Some of you know I’m a librarian to support the garden and the critters. Since the pandemic hit, the library building has been closed to the public, but we’ve been doing curbside pickups of books and other things, like personal shopping, “Blind Date with a Book” and craft kits. A few months back, my boss said, “We should do a mystery game, something like Clue”. I’m still not sure exactly what she originally envisioned, but man-o-man are we ever doing a mystery game!

It began with a invitation to our patrons, followed up by this letter from a private detective:

Hello.


Thank you for responding to my plea for help in solving this mystery. As you already know, I am
a private detective and my name is—well, actually, I would feel more comfortable remaining
anonymous until I know you are someone I can trust. There are dangerous people searching for
me and I cannot risk my name being spoken carelessly in conversation. I will only say that I have
been retained by Todd Pearson, a Mount Vernon local, to clear his name and recover his family’s
stolen jewels.

For those same reasons, I have been forced to abandon my usual office and the librarians have
been kind enough to allow me to set up a temporary residence in the library, and here I sit,
surrounded by books, while you, dear reader and puzzle-solver extraordinaire, must be my
associate detective.


As the clues come into my hands, I will pass them on to you through my friends here at the
library, either through curbside pickup or by email. In each packet I give you, there will be one
critical clue that you must solve and return to me in order to remain eligible for a share of the
reward. Please return these promptly – lives might hang in the balance! There may also be other
puzzles included – if you solve these, you will win more immediate rewards.
I have determined that the library book drop is a secure location so you may drop your
completed clues inside—or else email them to me directly.
I look forward to continuing our association.


Yrs,

The Library Detective

P.S: If you choose not to aid me after all, please destroy this letter immediately. It must not fall
into the wrong hands. If it should, something far more catastrophic than a theft may result.

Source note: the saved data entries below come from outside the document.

(* ===== verification/TlbexCorrect.v ===== *)
(** * Correctness of the TLB handlers

    The theorems about the synthesizer and the handlers it builds, with the
    configurations and exceptions they assume, and instances of each at a
    concrete kernel and exception. *)

From S2P Require Import Prelude Rounding Ieee754 Inst Machine Branch Uasm.
From S2P Require Import UasmProps Tlbex Tlbsim TlbexProps TlbexChange TlbexSafe TlbexR3000.

Lemma effect_of_tail c a e cpu s o (P := wrap 32 (pte_addr c (mem s) cpu (BadVAddr e))) :
  0 <= BadVAddr e -> page_table c (mem s) cpu (BadVAddr e) mod 4096 = 0 ->
  bypassed c a e = false -> effect_at c a e P s o -> effect c a e cpu s o.
Proof.
  intros Hva Al B; unfold effect, effect_at; rewrite B.
  assert (U : updated_at c a P s = updated c a e cpu s).
  { unfold updated, updated_at, word, P; destruct (CONFIG_64BIT_PHYS_ADDR c); [|reflexivity]; now rewrite !wrap_absorb. }
  replace (written_at c a e P s) with (written c a e cpu s); [now rewrite U|].
  unfold written, written_at; rewrite U; unfold P, pte_addr, pte_pair; destruct (CONFIG_64BIT_PHYS_ADDR c).
  - rewrite pair_of_pte_phys; [reflexivity|exact Al|apply (mload_range 4)|exact Hva].
  - rewrite pair_of_pte; [reflexivity|exact Al|apply (mload_range 4)|exact Hva].
Qed.

(** ** Correctness *)

Record change_config (c : config) : Prop := {
  chg_32 : config32 c;
  chg_cpu : for_its_cpu c;
  chg_phys : phys_up c;
  chg_bits : CONFIG_CPU_R3000 c = false;
  chg_style : r4000_style (cputype c) = true;
  chg_fault0 : tlb_do_page_fault_0 c mod 4 = 0;
  chg_fault1 : tlb_do_page_fault_1 c mod 4 = 0 }.

Lemma class_for_its_cpu c : for_its_cpu c -> for_its_cpu (by_class c).
Proof.
  intros [? ? ?]; split; cbn [cputype by_class with_cpu];
    replace (class (class (cputype c))) with (class (cputype c)) by (now destruct (cputype c)); assumption.
Qed.

Lemma change_by_class a c st e cpu : change_config c -> tlb_exception c e cpu ->
  exists st', handler_of a c st = inr (tt, st') /\
  let prog := map decode (code_of a st') in let L := Z.of_nat (loop_at c a) in
  head_ok c a e cpu prog (loop_at c a) L /\ tail_ok c a e prog L.
Proof.
  intros [H1 H2 Hu H3 H4 H5 H6] X.
  destruct (change_of_class a (by_class c) st e cpu) as (st' & B & Hh & Ht & Hf);
    auto using class_config32, class_class, class_exception, class_for_its_cpu.
  { cbn; now rewrite class_style. }
  exists st'; split; [|split; [exact Hh|exact (loop_ok _ _ _ _ _ Ht Hf)]].
  rewrite <- B; destruct a; cbn [handler_of]; [now rewrite class_load|now rewrite class_store|now rewrite class_modify].
Qed.

Lemma execute_done e n code s o :
  advance 32 false e n (map decode code) 0 s = Done o -> execute 32 false e n code s = Some o.
Proof. unfold execute, run; now intros ->. Qed.

Lemma loop_at_bound c a : (loop_at c a <= 19)%nat.
Proof. unfold loop_at; destruct a, (CONFIG_SMP c), (BCM1250_M3_WAR c); cbn; lia. Qed.

(** C13: In a 32-bit kernel with 4 KB pages, the load, store and modify handlers
    synthesized for any supported R4000-style CPU end after at most [64 + 16 k]
    instructions when [k] conditional stores fail.  Physical addresses have 32
    bits, with or without SMP, or 64 bits on a MIPS32 uniprocessor.  If the page
    table entry of the faulting address has the required bits, they store the
    entry with the status bits set (with 64-bit physical addresses in both of
    its words), write the pair of entries to the TLB entry that matches
    [EntryHi] and return from the exception; otherwise they jump to the page
    fault code and change neither memory nor TLB.  The exception is the load
    handler with the M3 workaround: when [BadVAddr] and [EntryHi] are of
    different page pairs it returns with nothing changed. *)
Theorem tlb_change_correct a c st e s cpu k fl :
  change_config c -> tlb_exception c e cpu -> pend s = 0 ->
  page_table c (mem s) cpu (BadVAddr e) mod 4096 = 0 ->
  fails s = repeat true k ++ fl -> hd false fl = false ->
  exists st' o, handler_of a c st = inr (tt, st') /\
    execute 32 false e (64 + 16 * k) (code_of a st') s = Some o /\ effect c a e cpu s o.
Proof.
  intros Hc X Hp Al Hk Hfl; destruct (change_by_class a c st e cpu Hc X) as (st' & B & Hh & Ht).
  exists st'; specialize (Hh s Hp); destruct (bypassed c a e) eqn:By.
  - destruct Hh as (s' & A & Hm & Hl); exists (Eret s'); split; [exact B|]; split.
    + apply execute_done; replace (64 + 16 * k)%nat with (24 + (40 + 16 * k))%nat by lia; now apply advance_more.
    + unfold effect; rewrite By; exists s'; split; [reflexivity|split; assumption].
  - destruct Hh as (s' & A & K1 & K2 & K3 & K4 & K5).
    destruct (Ht (k1 s') k s' fl) as (o & Ho & E); [rewrite K1; apply wrap_range; lia|auto|exact K2|congruence|exact Hfl|].
    exists o; split; [exact B|]; split.
    + apply execute_done; pose proof (loop_at_bound c a).
      replace (64 + 16 * k)%nat with (loop_at c a + ((40 + 16 * k) + (24 - loop_at c a)))%nat by lia.
      apply (advance_split _ _ _ _ _ _ _ _ A); now apply advance_more.
    + apply effect_of_tail; [destruct X; lia|exact Al|exact By|].
      rewrite <- K1; exact (effect_at_ext _ _ _ _ _ _ _ K3 K4 E).
Qed.

(** C14: For every kernel configuration (32- or 64-bit, any page size, SMP or
    not, with any workaround) the synthesizer of the TLB handlers ends without
    storing outside of its buffers and without a warning about a field or a
    branch that does not fit, or it panics with the message for a CPU type
    without a handler; it panics for no other reason. *)
Theorem tlb_synthesis_safe c st : sane c ->
  match refusal (cputype c) with
  | None => exists st', build_tlb_refill_handler c st = inr (tt, st') /\ warned st' = warned st
  | Some msg => build_tlb_refill_handler c st = inl (Panic msg)
  end.
Proof.
  intros S; destruct (r3000_style (cputype c)) eqn:T3; [|destruct (r4000_style (cputype c)) eqn:T4].
  - replace (refusal (cputype c)) with (@None string) by (destruct (cputype c); (discriminate T3 || reflexivity)).
    destruct (r3000_refill_safe c st) as (s1 & R & W & _).
    destruct (entry_r3000 c S st s1 T3 R) as (s2 & E & W2 & _); exists s2; split; [exact E|congruence].
  - replace (refusal (cputype c)) with (@None string) by (destruct (cputype c); (discriminate T4 || reflexivity)).
    destruct (r4000_refill_safe c S st T4) as (s1 & R & W & _).
    destruct (entry_r4000 c S st s1 T4 R) as (s2 & E & W2 & _); exists s2; split; [exact E|congruence].
  - destruct (entry_refused c S st T3 T4) as (msg & -> & E); exact E.
Qed.

(** C12: In a 32-bit kernel with 4 KB pages, and 32-bit physical addresses or
    64-bit ones on a CPU with 32-bit registers, the refill handler that the
    synthesizer installs at the exception vector for any supported R4000-style
    CPU, with or without SMP, SMTC and the workarounds, returns from the
    exception after at most 64 instructions, leaves memory alone, and has
    written to a random TLB entry the pair of page table entries that maps the
    faulting address, taken from the page directory of the current CPU and
    brought to the format of [EntryLo0] and [EntryLo1].  With the M3 workaround
    it writes nothing when [BadVAddr] and [EntryHi] are of different page pairs,
    as the workaround intends. *)
Theorem tlb_refill_correct c st e s cpu :
  config32 c -> sane c -> r4000_style (cputype c) = true -> tlb_exception c e cpu -> pend s = 0 ->
  exists st' s', build_tlb_refill_handler c st = inr (tt, st') /\
    execute 32 false e 64 (ebase st') s = Some (Eret s') /\ mem s' = mem s /\
    tlb s' = refilled c e cpu (mem s) (tlb s).
Proof.
  intros C S T X P; destruct (refill_ok c st e s cpu C T X P) as (s1 & R & s' & E & M & L).
  destruct (entry_r4000 c S st s1 T R) as (s2 & R2 & _ & B); exists s2, s'; rewrite B; auto.
Qed.

(** C15: The handlers for R3000-style CPUs never use a register in its load
    delay slot.  The refill handler writes the page table entry of the
    faulting address to a random TLB entry; the load, store and modify handlers
    update the entry when it allows the access and replace the TLB entry; both
    return to [EPC] with [rfe].  Otherwise the page fault code is entered with
    nothing changed. *)
Theorem r3000_handlers_correct a c st e s :
  r3000_config c -> sane c -> r3000_style (cputype c) = true -> r3000_exception e -> pend s = 0 ->
  (exists st' s', build_tlb_refill_handler c st = inr (tt, st') /\
    execute 32 true e 32 (ebase st') s = Some (Goto (EPC e) s') /\ popped s' = true /\ mem s' = mem s /\
    tlb s' = TlbRandom (EntryHi e) (word (mem s) (pte_addr c (mem s) 0 (BadVAddr e))) (EntryLo1 s) :: tlb s) /\
  (exists st' o, r3000_handler a c st = inr (tt, st') /\
    execute 32 true e 64 (code_of a st') s = Some o /\ r3000_effect c a e s o).
Proof.
  intros C S T X P; split.
  - destruct (r3000_refill_ok c st e s C X P) as (s1 & s' & R & E & Q).
    destruct (entry_r3000 c S st s1 T R) as (s2 & R2 & _ & B); exists s2, s'; rewrite B; auto.
  - destruct (r3000_change_ok a c st e s C X P) as (s1 & R & o & E & Q); exists s1, o; auto.
Qed.

(** ** Instances

    A kernel at [0x80100000], a page directory at [0x80010000] and a page table
    at [0x80020000]; the exception is a store to [0x00403abc]. *)
Definition demo_config (smp r3k : bool) (t : cpu_type) : config :=
  mkconfig false smp false false r3k false 12 false false false t
    0x80123458 0x80400000 0xc0000000 0x80111110 0x80111220 (fun _ => 0x80500000).
Definition demo_synth : synth := mksynth [] [] [] [] [] [] [] (mkptr tlb_handler 0) [] [] 0.
Definition demo_memory : Z -> Z :=
  mstore 4 (mstore 4 (mstore 4 (fun _ => 0) 0x8012345c 0x80010000) 0x80010004 0x80020000) 0x8002000c 0x01234007.
Definition demo_exn (context : Z) : exn :=
  mkexn 0x00403abc context 0 0x00402000 0x00400100 0 (fun _ => 5).
Definition demo_cpu (fails : list bool) : Tlbsim.cpu := mkcpu 0 0 0 0 0 demo_memory [] false 0 fails.

Lemma demo_sane smp r3k t : sane (demo_config smp r3k t).
Proof. split; [now left|reflexivity|reflexivity]. Qed.

Lemma demo_config32 : config32 (demo_config true false CPU_24K).
Proof. split; (reflexivity || discriminate). Qed.

Lemma demo_exception : tlb_exception (demo_config true false CPU_24K) (demo_exn (1 * 2 ^ 25 + 16 * 0x201)) 1.
Proof. split; cbn [BadVAddr EntryHi Context demo_exn]; try lia; [reflexivity|discriminate]. Qed.

Lemma demo_change : change_config (demo_config true false CPU_24K).
Proof. split; try reflexivity; [apply demo_config32|split; discriminate|discriminate]. Qed.

Lemma demo_r3000 : r3000_config (demo_config false true CPU_R3000).
Proof. split; reflexivity. Qed.

Lemma demo_r3000_exception : r3000_exception (demo_exn (3 * 2 ^ 21 + 4 * 0x403)).
Proof. split; cbn [BadVAddr EPC probe demo_exn]; try lia; exists 3; split; [lia|reflexivity]. Qed.

Lemma tlb_synthesis_safe_witness :
  sane (demo_config true false CPU_24K) /\
  (exists st', build_tlb_refill_handler (demo_config true false CPU_24K) demo_synth = inr (tt, st') /\
     warned st' = warned demo_synth) /\
  build_tlb_refill_handler (demo_config false false CPU_R8000) demo_synth
    = inl (Panic "No R8000 TLB refill handler yet").
Proof.
  split; [apply demo_sane|]; split.
  - exact (tlb_synthesis_safe (demo_config true false CPU_24K) demo_synth (demo_sane _ _ _)).
  - exact (tlb_synthesis_safe (demo_config false false CPU_R8000) demo_synth (demo_sane _ _ _)).
Defined.

Lemma tlb_refill_correct_witness :
  refilled (demo_config true false CPU_24K) (demo_exn (1 * 2 ^ 25 + 16 * 0x201)) 1 demo_memory []
    = [TlbRandom 0x00402000 0 0x48d00] /\
  exists st' s', build_tlb_refill_handler (demo_config true false CPU_24K) demo_synth = inr (tt, st') /\
    execute 32 false (demo_exn (1 * 2 ^ 25 + 16 * 0x201)) 64 (ebase st') (demo_cpu []) = Some (Eret s') /\
    mem s' = demo_memory /\
    tlb s' = refilled (demo_config true false CPU_24K) (demo_exn (1 * 2 ^ 25 + 16 * 0x201)) 1 demo_memory [].
Proof.
  split; [vm_compute; reflexivity|].
  exact (tlb_refill_correct (demo_config true false CPU_24K) demo_synth (demo_exn (1 * 2 ^ 25 + 16 * 0x201))
    (demo_cpu []) 1 demo_config32 (demo_sane _ _ _) eq_refl demo_exception eq_refl).
Defined.

Lemma tlb_change_correct_witness :
  allows (demo_config true false CPU_24K) Store 0x01234007 = true /\
  exists st' o, handler_of Store (demo_config true false CPU_24K) demo_synth = inr (tt, st') /\
    execute 32 false (demo_exn (1 * 2 ^ 25 + 16 * 0x201)) (64 + 16 * 2) (code_of Store st')
      (demo_cpu [true; true; false]) = Some o /\
    effect (demo_config true false CPU_24K) Store (demo_exn (1 * 2 ^ 25 + 16 * 0x201)) 1
      (demo_cpu [true; true; false]) o.
Proof.
  split; [reflexivity|].
  apply (tlb_change_correct Store (demo_config true false CPU_24K) demo_synth (demo_exn (1 * 2 ^ 25 + 16 * 0x201))
    (demo_cpu [true; true; false]) 1 2 [false]);
    [exact demo_change|exact demo_exception|reflexivity|vm_compute; reflexivity|reflexivity|reflexivity].
Defined.

Lemma r3000_handlers_correct_witness :
  r3000_style CPU_R3000 = true /\
  (exists st' s', build_tlb_refill_handler (demo_config false true CPU_R3000) demo_synth = inr (tt, st') /\
    execute 32 true (demo_exn (3 * 2 ^ 21 + 4 * 0x403)) 32 (ebase st') (demo_cpu []) = Some (Goto 0x00400100 s') /\
    popped s' = true /\ mem s' = demo_memory /\
    tlb s' = [TlbRandom 0x00402000 (word demo_memory (pte_addr (demo_config false true CPU_R3000) demo_memory 0 0x00403abc)) 0]) /\
  (exists st' o, r3000_handler Modify (demo_config false true CPU_R3000) demo_synth = inr (tt, st') /\
    execute 32 true (demo_exn (3 * 2 ^ 21 + 4 * 0x403)) 64 (code_of Modify st') (demo_cpu []) = Some o /\
    r3000_effect (demo_config false true CPU_R3000) Modify (demo_exn (3 * 2 ^ 21 + 4 * 0x403)) (demo_cpu []) o).
Proof.
  split; [reflexivity|].
  exact (r3000_handlers_correct Modify (demo_config false true CPU_R3000) demo_synth (demo_exn (3 * 2 ^ 21 + 4 * 0x403))
    (demo_cpu []) demo_r3000 (demo_sane _ _ _) eq_refl demo_r3000_exception eq_refl).
Defined.

(** The same store on a MIPS32 uniprocessor with 64-bit physical addresses: the
    entry is at [0x80020018], its second word goes to [EntryLo1]. *)
Definition demo_phys : config :=
  mkconfig false false false true false true 12 false false false CPU_AU1100
    0x80123458 0x80400000 0xc0000000 0x80111110 0x80111220 (fun _ => 0x80500000).
Definition demo_phys_memory : Z -> Z :=
  mstore 4 (mstore 4 (mstore 4 (mstore 4 (fun _ => 0) 0x80123458 0x80010000) 0x80010008 0x80020000) 0x80020018 0x1c0)
    0x8002001c 0x12340.

Lemma demo_phys_change : change_config demo_phys.
Proof. split; try reflexivity; [|split; discriminate|now split]; split; (reflexivity || discriminate). Qed.

Lemma demo_phys_store :
  match handler_of Store demo_phys demo_synth with
  | inr (_, st) =>
      match execute 32 false (demo_exn (16 * 0x201)) 64 (code_of Store st) (mkcpu 0 0 0 0 0 demo_phys_memory [] false 0 []) with
      | Some (Eret s) => (tlb s, word (mem s) 0x80020018, word (mem s) 0x8002001c)
      | _ => ([], 0, 0)
      end
  | _ => ([], 0, 0)
  end = ([TlbIndexed 5 0x00402000 0 0x12346], 0x7c6, 0x12346).
Proof. vm_compute; reflexivity. Qed.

P.P.S: Beware of anyone with the initials JHM.

What followed after that was four weeks (to date, with three more weeks to go) of letters from the detective, interviews with various suspects and witnesses, and lots and lots of faked documents – everything from autopsy reports to arrest warrants, to boarding passes, to historical letters, to postcards from India.

Each week, there is a primary puzzle to be solved: a crossword that proves an alibi, a sudoku that reveals an address, a cryptic coded message that must be solved. One of those coded messages revealed an entire website, that I built for one of the suspects! Each week also has one or more bonus puzzles to be solved, and these were purposely designed around trying to drive business to the Downtown Mount Vernon stores. We had a few snotty store owners who refused to participate (names will not be named!), but most were delighted to play their part, and a few even donated some great prizes!

This week was particularly fun, because we staged a murder in front of the Lincoln Theater, and took crime scene photos.

And, for a bonus play, as our murdered victim had a pet squirrel, we made our players chase the squirrel the entire length of 1st Street, following squirrel prints that a co-worker and I spent two hours one Monday afternoon carefully applying to store windows, and sign posts.

The reaction from the public has been amazing. We weren’t at all sure how it would go, or if anyone would even want to play, but we had 75 sign up and have about 30 that are VERY devoted players, solving all our puzzles and sending extremely fun emails and photos to the Library Detective (we set up his own email account!). Some are playing solo, some are playing in husband/wife teams, and some are playing as an entire family group. One such family group even left us candy and flowers as a thank you, and raved for probably three minutes straight about how much fun they were having…and said it was exactly what they needed right now.

It’s been such fun for us, too. It’s me, my boss Laura, and my co-worker Reina who is running it – although Andrea in Youth Services was kind enough to play our murder victim! Laura is discovering a real talent for making the documents I write look genuine, Reina is primarily our continuity editor, proofreader, idea generator, and enthusiastic partner-in-fictional-crime – and I am the writer. It is great fun to create all these little stories told through snatches of interviews and letters, and it’s also fun to research all the details for things like arrest warrants in order to have them be at least passably correct.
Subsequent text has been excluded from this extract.